(** The dialogue on provided keys when the last entry is accepted. *)
Lemma existing_file_accepts `{H : Host}
    (fs : FileSystem) (now : Z) (filename : bytes)
    (st : State) (pw : list Z) (wrongs : list (list Z)) (rest : list Z)
    (tty : Terminal) (fuel : nat) :
  cleared st -> entry_password st = [] ->
  new_file_password_state st <> NewFilePasswordState.kTypingEnterPassword ->
  new_file_password_state st <> NewFilePasswordState.kTypingConfirmPassword ->
  Forall (fun c => plain_key c = true) pw ->
  Forall (Forall (fun c => plain_key c = true)) wrongs ->
  IsKeyCorrect fs (to_char <$> pw) filename (crypto_algorithm st)
  = Returns true ->
  Forall (fun w => IsKeyCorrect fs (to_char <$> w) filename
                     (crypto_algorithm st) = Returns false) wrongs ->
  Forall (fun w => 9 * (Z.of_nat (length w) + 41) < 2 ^ 31) (pw :: wrongs) ->
  Z.of_nat (length (concat (entry <$> wrongs) ++ entry pw)) < INT_MAX ->
  PasswordDialogue.HandleExistingFileEncryption
    (existing_file_rounds pw wrongs + fuel) fs now tty st filename
    (concat (entry <$> wrongs) ++ entry pw ++ rest)
  = Returns
      (SetStatusMessage now
         (set_password (to_char <$> pw)
            (set_indelible_msg []
               (set_existing_file_password_state
                  ExistingFilePasswordState.kEnterPasswordNeedsCheck
                  (ClearScreen st))))
         (cstr "Password correct."),
       tty).
Proof.
  intros Hclear Hep Hn1 Hn2 Hpw Hwrongs Hright Hwrong Hsize Hidx.
  apply Forall_cons in Hsize as [Hspw Hsize].
  unfold entry at 2 in Hidx. rewrite !length_app in Hidx.
  cbn [length] in Hidx.
  set (W := sum_list ((fun w => length w + 3)%nat <$> wrongs)).
  unfold PasswordDialogue.HandleExistingFileEncryption.
  set (s0 := set_existing_file_password_state
               ExistingFilePasswordState.kShowEnterPassword st).
  (* the first prompt *)
  destruct (show_prompt_existing s0 "E"%char (cstr "nter password: "))
    as (s1 & Hrun1 & Hend1 & Hep1 & Hout1 & Hnew1 & Halg1).
  { exact Hclear. }
  { apply not_typing_password; [discriminate|exact Hn1|exact Hn2]. }
  { cbn. lia. }
  set (t1 := set_existing_file_password_state
               ExistingFilePasswordState.kTyping
               (set_indelible_msg
                  ("E"%char :: cstr "nter password: ") s1)) in *.
  change (new_file_password_state s0) with (new_file_password_state st)
    in Hnew1.
  change (crypto_algorithm s0) with (crypto_algorithm st) in Halg1.
  change (entry_password s0) with (entry_password st) in Hep1.
  (* the entries that are refused *)
  destruct (existing_file_retries fs now filename wrongs t1
              ("E"%char :: cstr "nter password: ") [] (entry pw ++ rest)
              (length pw + 2 + fuel) tty [])
    as (s2 & password2 & Htag2 & Hnew2 & Halg2 & (cs2 & Hend2 & Hlen2)
        & Hep2 & Hout2 & Hloop2);
    [reflexivity|now rewrite Hnew1|now rewrite Hnew1|exact Hend1|cbn; lia
    |now rewrite Hep1|exact Hwrongs|now rewrite Halg1|exact Hsize
    |cbn [length Nat.add]; lia|].
  (* the entry that is accepted *)
  destruct (existing_file_typing fs now filename pw s2 cs2
              (concat (entry <$> wrongs)) rest (1 + fuel) tty password2)
    as (s3 & Hend3 & Hep3 & Hrest3 & Hloop3);
    [exact Htag2|exact Hend2|exact Hpw|lia|lia|].
  rewrite Hep2 in Hep3. cbn [app] in Hep3.
  (* the rounds *)
  replace (existing_file_rounds pw wrongs + fuel)%nat
    with (S (W + (length pw + 2 + fuel)))
    by (unfold existing_file_rounds; fold W; lia).
  cbn [PasswordDialogue.existing_file_loop].
  change (existing_file_password_state s0)
    with ExistingFilePasswordState.kShowEnterPassword.
  cbv iota.
  change (cstr "Enter password: ") with ("E"%char :: cstr "nter password: ").
  rewrite Hrun1. cbn [bind]. fold t1.
  change (PasswordDialogue.existing_file_loop (W + (length pw + 2 + fuel))
            fs now tty t1 filename
            (concat (entry <$> wrongs) ++ entry pw ++ rest) [] 0)
    with (PasswordDialogue.existing_file_loop (W + (length pw + 2 + fuel))
            fs now tty t1 filename
            ([] ++ concat (entry <$> wrongs) ++ entry pw ++ rest) []
            (Z.of_nat (length (@nil Z)))).
  unfold W. rewrite Hloop2. cbn [app length Nat.add].
  assert (concat (entry <$> wrongs) ++ entry pw ++ rest
          = concat (entry <$> wrongs) ++ pw ++ ENTER :: rest) as Hkeys
    by (unfold entry at 2; now rewrite <- !app_assoc).
  rewrite Hkeys.
  replace (length pw + 2 + fuel)%nat with (length pw + 1 + (1 + fuel))%nat
    by lia.
  rewrite Hloop3, Hep3.
  cbn [Nat.add PasswordDialogue.existing_file_loop
       existing_file_password_state set_existing_file_password_state].
  assert (crypto_algorithm s3 = crypto_algorithm st) as Halg3.
  { apply (f_equal crypto_algorithm) in Hrest3.
    change (crypto_algorithm s3 = crypto_algorithm s2) in Hrest3.
    congruence. }
  change (crypto_algorithm
            (set_existing_file_password_state
               ExistingFilePasswordState.kEnterPasswordNeedsCheck s3))
    with (crypto_algorithm s3).
  rewrite Halg3, Hright. cbn [bind].
  (* the state that is returned *)
  do 2 f_equal.
  apply (f_equal (fun s => SetStatusMessage now s (cstr "Password correct."))).
  assert (outside_dialogue s3 = outside_dialogue st) as Hout3.
  { rewrite (outside_dialogue_of_unedited _ _ Hrest3), Hout2, Hout1.
    reflexivity. }
  assert (new_file_password_state s3 = new_file_password_state st) as Hnew3.
  { rewrite (unedited_new_tag _ _ Hrest3). congruence. }
  transitivity
    (set_password (to_char <$> pw)
       (set_existing_file_password_state
          ExistingFilePasswordState.kEnterPasswordNeedsCheck
          (set_new_file_password_state
             (new_file_password_state s3) (outside_dialogue s3))));
    [reflexivity|].
  rewrite Hout3, Hnew3. reflexivity.
Qed.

### Exercise
Transcribe the material above. Change nothing in it.

### Your solution
(** The dialogue on provided keys when the last entry is accepted. *)
Lemma existing_file_accepts `{H : Host}
    (fs : FileSystem) (now : Z) (filename : bytes)
    (st : State) (pw : list Z) (wrongs : list (list Z)) (rest : list Z)
    (tty : Terminal) (fuel : nat) :
  cleared st -> entry_password st = [] ->
  new_file_password_state st <> NewFilePasswordState.kTypingEnterPassword ->
  new_file_password_state st <> NewFilePasswordState.kTypingConfirmPassword ->
  Forall (fun c => plain_key c = true) pw ->
  Forall (Forall (fun c => plain_key c = true)) wrongs ->
  IsKeyCorrect fs (to_char <$> pw) filename (crypto_algorithm st)
  = Returns true ->
  Forall (fun w => IsKeyCorrect fs (to_char <$> w) filename
                     (crypto_algorithm st) = Returns false) wrongs ->
  Forall (fun w => 9 * (Z.of_nat (length w) + 41) < 2 ^ 31) (pw :: wrongs) ->
  Z.of_nat (length (concat (entry <$> wrongs) ++ entry pw)) < INT_MAX ->
  PasswordDialogue.HandleExistingFileEncryption
    (existing_file_rounds pw wrongs + fuel) fs now tty st filename
    (concat (entry <$> wrongs) ++ entry pw ++ rest)
  = Returns
      (SetStatusMessage now
         (set_password (to_char <$> pw)
            (set_indelible_msg []
               (set_existing_file_password_state
                  ExistingFilePasswordState.kEnterPasswordNeedsCheck
                  (ClearScreen st))))
         (cstr "Password correct."),
       tty).
Proof.
  intros Hclear Hep Hn1 Hn2 Hpw Hwrongs Hright Hwrong Hsize Hidx.
  apply Forall_cons in Hsize as [Hspw Hsize].
  unfold entry at 2 in Hidx. rewrite !length_app in Hidx.
  cbn [length] in Hidx.
  set (W := sum_list ((fun w => length w + 3)%nat <$> wrongs)).
  unfold PasswordDialogue.HandleExistingFileEncryption.
  set (s0 := set_existing_file_password_state
               ExistingFilePasswordState.kShowEnterPassword st).
  (* the first prompt *)
  destruct (show_prompt_existing s0 "E"%char (cstr "nter password: "))
    as (s1 & Hrun1 & Hend1 & Hep1 & Hout1 & Hnew1 & Halg1).
  { exact Hclear. }
  { apply not_typing_password; [discriminate|exact Hn1|exact Hn2]. }
  { cbn. lia. }
  set (t1 := set_existing_file_password_state
               ExistingFilePasswordState.kTyping
               (set_indelible_msg
                  ("E"%char :: cstr "nter password: ") s1)) in *.
  change (new_file_password_state s0) with (new_file_password_state st)
    in Hnew1.
  change (crypto_algorithm s0) with (crypto_algorithm st) in Halg1.
  change (entry_password s0) with (entry_password st) in Hep1.
  (* the entries that are refused *)
  destruct (existing_file_retries fs now filename wrongs t1
              ("E"%char :: cstr "nter password: ") [] (entry pw ++ rest)
              (length pw + 2 + fuel) tty [])
    as (s2 & password2 & Htag2 & Hnew2 & Halg2 & (cs2 & Hend2 & Hlen2)
        & Hep2 & Hout2 & Hloop2);
    [reflexivity|now rewrite Hnew1|now rewrite Hnew1|exact Hend1|cbn; lia
    |now rewrite Hep1|exact Hwrongs|now rewrite Halg1|exact Hsize
    |cbn [length Nat.add]; lia|].
  (* the entry that is accepted *)
  destruct (existing_file_typing fs now filename pw s2 cs2
              (concat (entry <$> wrongs)) rest (1 + fuel) tty password2)
    as (s3 & Hend3 & Hep3 & Hrest3 & Hloop3);
    [exact Htag2|exact Hend2|exact Hpw|lia|lia|].
  rewrite Hep2 in Hep3. cbn [app] in Hep3.
  (* the rounds *)
  replace (existing_file_rounds pw wrongs + fuel)%nat
    with (S (W + (length pw + 2 + fuel)))
    by (unfold existing_file_rounds; fold W; lia).
  cbn [PasswordDialogue.existing_file_loop].
  change (existing_file_password_state s0)
    with ExistingFilePasswordState.kShowEnterPassword.
  cbv iota.
  change (cstr "Enter password: ") with ("E"%char :: cstr "nter password: ").
  rewrite Hrun1. cbn [bind]. fold t1.
  change (PasswordDialogue.existing_file_loop (W + (length pw + 2 + fuel))
            fs now tty t1 filename
            (concat (entry <$> wrongs) ++ entry pw ++ rest) [] 0)
    with (PasswordDialogue.existing_file_loop (W + (length pw + 2 + fuel))
            fs now tty t1 filename
            ([] ++ concat (entry <$> wrongs) ++ entry pw ++ rest) []
            (Z.of_nat (length (@nil Z)))).
  unfold W. rewrite Hloop2. cbn [app length Nat.add].
  assert (concat (entry <$> wrongs) ++ entry pw ++ rest
          = concat (entry <$> wrongs) ++ pw ++ ENTER :: rest) as Hkeys
    by (unfold entry at 2; now rewrite <- !app_assoc).
  rewrite Hkeys.
  replace (length pw + 2 + fuel)%nat with (length pw + 1 + (1 + fuel))%nat
    by lia.
  rewrite Hloop3, Hep3.
  cbn [Nat.add PasswordDialogue.existing_file_loop
       existing_file_password_state set_existing_file_password_state].
  assert (crypto_algorithm s3 = crypto_algorithm st) as Halg3.
  { apply (f_equal crypto_algorithm) in Hrest3.
    change (crypto_algorithm s3 = crypto_algorithm s2) in Hrest3.
    congruence. }
  change (crypto_algorithm
            (set_existing_file_password_state
               ExistingFilePasswordState.kEnterPasswordNeedsCheck s3))
    with (crypto_algorithm s3).
  rewrite Halg3, Hright. cbn [bind].
  (* the state that is returned *)
  do 2 f_equal.
  apply (f_equal (fun s => SetStatusMessage now s (cstr "Password correct."))).
  assert (outside_dialogue s3 = outside_dialogue st) as Hout3.
  { rewrite (outside_dialogue_of_unedited _ _ Hrest3), Hout2, Hout1.
    reflexivity. }
  assert (new_file_password_state s3 = new_file_password_state st) as Hnew3.
  { rewrite (unedited_new_tag _ _ Hrest3). congruence. }
  transitivity
    (set_password (to_char <$> pw)
       (set_existing_file_password_state
          ExistingFilePasswordState.kEnterPasswordNeedsCheck
          (set_new_file_password_state
             (new_file_password_state s3) (outside_dialogue s3))));
    [reflexivity|].
  rewrite Hout3, Hnew3. reflexivity.
Qed.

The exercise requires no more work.